Jupyter has many appealing features that make for efficient Python programming. These include an assortment of things, from methods for viewing docstrings to executing Bash commands. We will explore some of these features in this section.

Note

The official IPython documentation can be found here: http://ipython.readthedocs.io/en/stable/. It has details on the features we will discuss here and others.

Exercise 2: Implementing Jupyter's Most Useful Features

  1. Navigate to the lesson-1 directory from the Jupyter Dashboard and open lesson-1-workbook.ipynb by selecting it.

    The standard file extension for Jupyter Notebooks is .ipynb, which was introduced back when they were called IPython Notebooks.

  2. Scroll down to Subtopic C: Jupyter Features in the Jupyter Notebook.

    We start by reviewing the basic keyboard shortcuts. These are especially helpful to avoid having to use the mouse so often, which will greatly speed up the workflow.

    You can get help by adding a question mark to the end of any object and running the cell. Jupyter finds the docstring for that object and returns it in a pop-out window at the bottom of the app.

  3. Run the Getting Help cell and check how Jupyter displays the docstrings at the bottom of the Notebook. Add a cell in this section and get help on the object of your choice:

    Figure 1.12: Getting help in Jupyter Notebooks

  4. Click an empty code cell in the Tab Completion section. Type import (including the space after) and then press the Tab key:

    Figure 1.13: Tab completion in Jupyter Notebooks

    The above action listed all the available modules for import.

    Tab completion can be used for the following: list available modules when importing external libraries; list available modules of imported external libraries; function and variable completion. This can be especially useful when you need to know the available input arguments for a module, when exploring a new library, to discover new modules, or simply to speed up workflow. They will save time writing out variable names or functions and reduce bugs from typos. The tab completion works so well that you may have difficulty coding Python in other editors after today!

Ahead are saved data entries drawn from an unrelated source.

Lemma one_child_at_a_time_witness :
  let s' := supervision (crypto := toy_crypto) (kernel := stubborn)
    (launcher := DemoLaunch.launcher true []) (DemoLaunch.settings true) 20
    [StandaloneStart 3; StandaloneStart 4; StandaloneStop; StandaloneStart 5] DemoLaunch.idle in
  length (List.filter is_spawn (log (machine_of s'))) = 2%nat
  ∧ one_at_a_time (log (machine_of s')).
Proof.
  cbv zeta. split; [vm_compute; reflexivity|].
  apply (one_child_at_a_time (crypto := toy_crypto) (kernel := stubborn)
    (launcher := DemoLaunch.launcher true []) (DemoLaunch.settings true) 20
    [StandaloneStart 3; StandaloneStart 4; StandaloneStop; StandaloneStart 5] DemoLaunch.idle).
  - unfold ample, DemoLaunch.settings, millis. simpl. lia.
  - reflexivity.
Defined.

Lemma standalone_start_ready_witness :
  ∃ c, child_of (snd DemoLaunch.started) = Some c
  ∧ (needs_activation (DemoLaunch.settings true) = true →
     activation_seen (launcher := DemoLaunch.launcher true []) (log (machine_of (snd DemoLaunch.started))))
  ∧ clock (machine_of (snd DemoLaunch.started)) = 5.
Proof.
  pose proof (standalone_start_ready (crypto := toy_crypto) (kernel := stubborn)
    (launcher := DemoLaunch.launcher true []) (DemoLaunch.settings true) 20 3 DemoLaunch.idle
    eq_refl ltac:(unfold ample, DemoLaunch.settings, millis; simpl; lia)
    ltac:(split; [intros t1 r t2 E; by destruct t1|by intros p H])) as H.
  exists demo_identity. split; [vm_compute; reflexivity|]. split; [|vm_compute; reflexivity].
  unfold DemoLaunch.started. destruct (standalone_start _ _ _ _) as [[r|e] s'] eqn:E; [|by vm_compute in E].
  destruct H as (_ & c & Hc & [[H _]|(_ & _ & _ & Ha & _)]); [by vm_compute in H|exact Ha].
Defined.

Lemma cleanup_spares_others_witness :
  fst DemoLaunch.cleaned = Ok (Some (Approved 2))
  ∧ guarded_by (clean_target (crypto := toy_crypto) 12 (str "/srv/ds4/ds4-server") DemoLaunch.listed)
      (log (snd DemoLaunch.cleaned)).
Proof.
  split; [vm_compute; reflexivity|].
  pose proof (cleanup_spares_others (crypto := toy_crypto) (kernel := DemoLaunch.obedient) 9 12
    (str "/srv/ds4/ds4-server") DemoLaunch.listed (millis 100) (mkCleanup false true) boot
    eq_refl ltac:(by vm_compute) ltac:(by vm_compute)) as H.
  cbv zeta in H. unfold DemoLaunch.cleaned.
  destruct (cleanup_startup_processes _ _ _ _ _ _ _) as [r m']. exact (proj1 H).
Defined.

End launch_witnesses.
(** The two nodes agree on the peer's ingress: the headers with which a node forwards a
    public request to the coordinator are accepted there, from the expected address, exactly
    when both hold the same token; the headers of a request that came in from the peer are
    accepted nowhere, so a request is forwarded at most once. *)
Lemma peer_forward_once incoming scheme rid ingress peer security h (other : PeerProxySecurity) :
  is_text (str "1") = true →
  build_mode_aware_headers incoming scheme rid ingress peer security = Ok h →
  match ingress, security with
  | Public, Some s =>
      verify_peer other (expected_source other) h = Ok tt ↔ token other = token s
  | _, _ => ∀ source, is_ok (verify_peer other source h) = false
  end.
Proof.
  intros Htext. unfold build_mode_aware_headers. intros H.
  destruct (build_upstream_headers incoming peer scheme rid) as [h0|]; cbn [result_bind] in H; [|done].
  set (h1 := List.filter _ _) in H.
  assert (header_get HOP_HEADER h1 = None) as Hhop.
  { unfold h1, header_get. destruct (List.find _ _) as [[n v]|] eqn:E; [|done].
    apply List.find_some in E as [E1 E2]. apply bool_decide_eq_true in E2. cbn [fst] in E2. subst n.
    apply filter_In in E1 as [E1 _]. apply filter_In in E1 as [_ E1]. cbn [fst] in E1.
    by rewrite (bool_decide_true (HOP_HEADER = str "x-ds4-proxy-hop")) in E1. }
  clearbody h1.
  assert (Ok h1 = Ok (E := ProxyError) h → ∀ source, is_ok (verify_peer other source h) = false) as Hsame.
  { intros [= <-] source. unfold verify_peer, ensure, header_text.
    change (str "x-ds4-proxy-hop") with HOP_HEADER. rewrite Hhop. by destruct (bool_decide (source = _)). }
  destruct ingress, security as [s|]; [|by apply Hsame..].
  destruct (from_bytes_ok (token s)); cbn [ensure result_bind] in H; [|done]. injection H as <-.
  unfold verify_peer, ensure, header_text. rewrite bool_decide_true by done. cbn [result_bind].
  rewrite header_get_insert. unfold mbind, option_bind, to_str. rewrite Htext, bool_decide_true by done.
  cbn [result_bind].
  rewrite header_get_insert_ne, header_get_insert by done. cbn [ok_or result_bind].
  by case_bool_decide; split; congruence || done.
Qed.

End UpstreamProofs.

Module DemoHeaders.

(** The values that the program's own texts need: visible ASCII and tabs. *)
Definition visible (b : Z) : bool := ((32 <=? b) && (b <? 127)) || (b =? 9).
Definition ascii_headers : HeaderText := {|
  from_str_ok := forallb visible;
  from_bytes_ok := forallb (fun b => (32 <=? b) && negb (b =? 127) || (b =? 9));
  is_text := forallb visible;
|}.

Definition incoming : HeaderMap :=
  [(str "host", str "proxy"); (str "connection", str "keep-alive, X-Secret"); (str "x-secret", str "1");
   (str "x-ds4-peer-proxy-token", str "forged"); (str "x-ds4-cluster-node", str "forged");
   (str "x-forwarded-for", str "10.0.0.1"); (str "x-forwarded-for", str "10.0.0.2");
   (str "accept", str "*/*")].
Definition security : PeerProxySecurity := mkSecurity (str "0a0b") (IpAddr.V4 174260225).
Definition built := build_mode_aware_headers (headers := ascii_headers) (texts := DemoCommand.texts)
  incoming None (str "req_1") Public (IpAddr.V4 (127 * 2 ^ 24 + 1)) (Some security).

(** Of two forwarded-for headers only the first is kept. *)
Example forwarded : built = Ok (map (fun '(n, v) => (str n, str v))
  [("accept", "*/*"); ("x-forwarded-for", "10.0.0.1, 127.0.0.1"); ("x-forwarded-host", "proxy");
   ("x-forwarded-proto", "http"); ("via", "1.1 siderostat"); ("x-request-id", "req_1");
   ("x-ds4-peer-proxy-token", "0a0b"); ("x-ds4-proxy-hop", "1")]%string).
Proof. vm_compute. reflexivity. Qed.
(* ===== verification/Metrics.v ===== *)
(** * Metrics: [src/src/metrics.rs]

    The counters, gauges and progress values of the proxy and the text in which they are
    shown.  A time is in nanoseconds.  A floating-point sum is the exact sum of its addends;
    rounding is left out, and the text of a floating-point number is the interface [Texts]. *)

From stdpp Require Import sorting.
From Stdlib Require Import QArith_base.
From S2P Require Import Prelude Bytes Text Target Admission ClusterFsm Config Command.
Local Open Scope Z_scope.

(** ** Data *)

(** [as_secs_f64] and the addition of [f64], before rounding. *)
Definition as_secs_f64 (nanos : Z) : double := Finite (Qmake nanos 1000000000).
Definition double_zero : double := Finite 0.
Definition double_add (x y : double) : double :=
  match x, y with
  | Finite a, Finite b => Finite (Qplus a b)
  | NotANumber, _ | _, NotANumber => NotANumber
  | Infinity a, Infinity b => if Bool.eqb a b then Infinity a else NotANumber
  | Infinity a, _ | _, Infinity a => Infinity a
  end.

(** src/src/metrics.rs:16-20 (Summary) *)
Record Summary := mkSummary { sum : double; count : Z }.
Definition summary_default : Summary := mkSummary double_zero 0.

(** src/src/metrics.rs:22-27 (ProgressFreshness) *)
Record ProgressFreshness := mkFreshness {
  last_progress_at : option Z;
  last_tokens : option Z;
  token_delta : Z;
}.
Definition freshness_default : ProgressFreshness := mkFreshness None None 0.
(* ===== verification/Proxy.v ===== *)
(** * The proxy: [src/src/proxy.rs]

    A request on its way through the proxy: the choice of the upstream, the permit, the
    headers, the limits, the answer and its body.  The HTTP client, URLs and the clock are
    the interface; what goes upstream is recorded in the result. *)

From S2P Require Import Prelude Bytes Utf8 Text Json Target Admission Auth Command Headers Metrics Sse.

(** src/src/canary.rs:20-20 (RECOVERY_CANARY_HEADER) *)
Definition RECOVERY_CANARY_HEADER : bytes := str "x-siderostat-recovery-canary".

(** [url::Url] as far as the proxy changes it. *)
Class Urls (U : Type) := {
  url_path : U → bytes;
  set_path : bytes → U → U;
  set_query : option bytes → U → U;
}.

(** The answer of an upstream: its status and headers, [content_length] and the body.
    [broken_off] when the interrupt is seen before the body begins. *)
Record Answer := mkAnswer {
  a_status : Z;
  a_headers : HeaderMap;
  a_content_length : option Z;
  a_body : Upstream;
  broken_off : bool;
}.

Inductive Exchange :=
| SendInterrupted
| HeaderTimeout
| SendFailed (is_connect : bool) (chain : bytes)
| Answered (a : Answer).

(** What is sent upstream. *)
Record Sent {U : Type} := mkSent {
  sent_url : U;
  sent_method : bytes;
  sent_headers : HeaderMap;
  sent_body : list (result bytes bytes);
}.
Arguments Sent : clear implicits.

Class Backend (U : Type) := exchange : Sent U → Exchange.

(** src/src/proxy.rs:196-200 (RecoveryCanaryPermit) *)
Record RecoveryCanaryPermit := mkCanary {
  canary_recovery_id : bytes;
  canary_token : bytes;
  canary_expires_at : Z;
}.

(** src/src/proxy.rs:401-415 (ModeAwareProxyState) *)
Record ModeAwareProxyState {U : Type} := mkProxy {
  local_upstream : U;
  coordinator_upstream : U;
  px_target : ModeAwareTargetSnapshot;
  px_security : option PeerProxySecurity;
  px_admission : Inner;
  request_body_limit_bytes : Z;
  first_body_byte_timeout : Z;
  stream_idle_timeout : Z;
  px_metrics : option Metrics;
  px_canary : option RecoveryCanaryPermit;
  px_interrupted : bool;
}.
Arguments ModeAwareProxyState : clear implicits.

Record Request := mkRequest {
  r_method : bytes;
  r_scheme : option bytes;
  r_path : bytes;
  r_query : option bytes;
  r_headers : HeaderMap;
  r_body : list (result bytes bytes);
}.

(** src/src/proxy.rs:382-387 (ProxyRequestContext) *)
Record ProxyRequestContext := mkContext { ingress : ProxyIngress; peer : IpAddr; hop : Z }.

(** The times of a request: its begin, the answer's first byte and its end. *)
Record Times := mkTimes { t_begin : Z; t_prepared : Z; t_end : Z }.

Section State.
Context {U : Type}.
Implicit Types s : ModeAwareProxyState U.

  5. Scroll to the Jupyter Magic Functions section and run the cells containing %lsmagic and %matplotlib inline:

    Figure 1.14: Jupyter Magic functions

    The percent signs, % and %%, are one of the basic features of Jupyter Notebook and are called magic commands. Magics starting with %% will apply to the entire cell, and magics starting with % will only apply to that line.

    %lsmagic lists the available options. We will discuss and show examples of some of the most useful ones. The most common magic command you will probably see is %matplotlib inline, which allows matplotlib figures to be displayed in the Notebook without having to explicitly use plt.show().

    The timing functions are very handy and come in two varieties: a standard timer (%time or %%time) and a timer that measures the average runtime of many iterations (%timeit and %%timeit).

    Note

    Notice how list comprehensions are quicker than loops in Python. This can be seen by comparing the wall time for the first and second cell, where the same calculation is done significantly faster with the list comprehension.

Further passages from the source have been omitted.